Среди этих высоких мечтаний и простых занятий время, казалось, ускользало, как полноводный поток, и единственными событиями, отмечавшими течение лет, были странствия по сельской местности, пребывание в странных, сонных туземных городах, экспедиции более широкого размаха к старым белым портам Малабара, все еще грезящим о забытых героях, чью историю воспел Камоэнс. После многих таких путешествий дух этой восточной земли, казалось, путешествовал с нами, настолько знакомым становился каждый аспект этой простой индийской жизни. Наше снаряжение было намеренно патриархальным, в туземном стиле; узкие повозки с большими громоздкими колесами были покрыты циновками, выгнутыми на согнутых саженцах, и имели внутри слой чистой рисовой соломы, на которой ночью расстилались матрасы. Под каждым ярмом шли пара молочно-белых волов с большими кроткими глазами и свисающими подгрудками, великие звери гомеровского достоинства, достойные повозки Навсикаи. Они двигались неторопливой, переваливающейся походкой; и если их бесшумные ноги двигались слишком медленно, сонный смуглый погонщик, присевший на дышле между ними, стыдил их, заставляя ускориться презрительными словами об их родословной, что действовало на зверей древнего и священного происхождения быстрее, чем удары.
Мы путешествовали ночью или в свежести раннего утра, не считаясь с часами, не тревожимые тираническими воспоминаниями о назначенных сроках. Вехи проплывали медленно, как дрейфующие предметы, не требующие внимания, и едва замеченные в момент своего исчезновения, они служат лишь для того, чтобы обогатить и восполнить сладостный покой ума. Было радостью лежать в полудреме на соломе, ожидая сна и глядя на звезды через открытую заднюю часть повозки, пока светлячки проносились мимо перистых гроздьев бамбука, а убаюкивающий звук колес и шагов вызывал сон из темноты.

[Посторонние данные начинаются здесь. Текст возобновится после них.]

(** X6: whatever happens in it, [Parse] on a jail gives the jail back with
    the cells of the other chat ids and the base code as they were, and
    with every chat id that had a cell still having one. *)
Theorem Parse_keeps_other_cells (jail : Jail VM) chatID js :
  exists jail',
    snd (ParseX (Some jail) chatID js) = Some jail'
    /\ (forall other, other <> chatID -> cells jail' !! other = cells jail !! other)
    /\ baseJSCode jail' = baseJSCode jail
    /\ (forall c, is_Some (cells jail !! c) -> is_Some (cells jail' !! c)).
Proof.
  assert (Hwith : forall (j : Jail VM) cell',
             (forall other, other <> chatID ->
                cells (withCell VM j chatID cell') !! other = cells j !! other)
             /\ forall c, is_Some (cells j !! c) ->
                          is_Some (cells (withCell VM j chatID cell') !! c)).
  { intros j cell'. split.
    - intros other Hne. simpl. apply lookup_insert_ne. congruence.
    - intros c Hc. simpl. destruct (decide (chatID = c)) as [->|Hne].
      + rewrite lookup_insert_eq. eauto.
      + rewrite lookup_insert_ne by exact Hne. exact Hc. }
  unfold Parse, Cell, NewCell.
  destruct (cells jail !! chatID) as [cell|] eqn:Hcell.
  - destruct (initCellX jail chatID js cell) as [out cell'].
    eexists; split; [reflexivity|].
    destruct (Hwith jail cell') as [H1 H2]. auto.
  - destruct (newCell chatID otto_New) as [cell|mkerr].
    + simpl. rewrite lookup_insert_eq.
      match goal with
      | |- context [initCellX ?j chatID js cell] =>
          destruct (initCellX j chatID js cell) as [out cell'];
          destruct (Hwith j cell') as [H1 H2]
      end.
      eexists; split; [reflexivity|]. simpl in *. split; [|split].
      * intros other Hne. rewrite H1 by exact Hne.
        apply lookup_insert_ne. congruence.
      * reflexivity.
      * intros c Hc. apply H2. destruct (decide (chatID = c)) as [->|Hne].
        -- rewrite lookup_insert_eq. eauto.
        -- rewrite lookup_insert_ne by exact Hne. exact Hc.
    + exists jail. simpl. auto.
Qed.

И таким же наслаждением было выпрыгнуть из повозки на первом проблеске рассвета и увидеть какой-нибудь далекий синий холм на востоке, очерченный, как облако, расширяющимся золотом, пока непреодолимое солнце не поднималось полным диском над ним, заливая серые равнины и заставляя листья баньянов сиять блеском старой бронзы. Но хотя солнце уже взошло, мы часто продолжали путь еще три часа, через пояса лесов, где водились белки, мимо больших водных гладей с дикими утками, плавающими вдали, и берегами, усеянными желтыми кувшинками, через рощи манго и банановых деревьев в ландшафты крошечных террасных участков, где ярко-зеленые рисовые побеги стояли густо в хорошо пропитанной земле, а согнутые смуглые фигуры отводили к их корням тонкий, как нить, ручей из большого коричневого резервуара выше.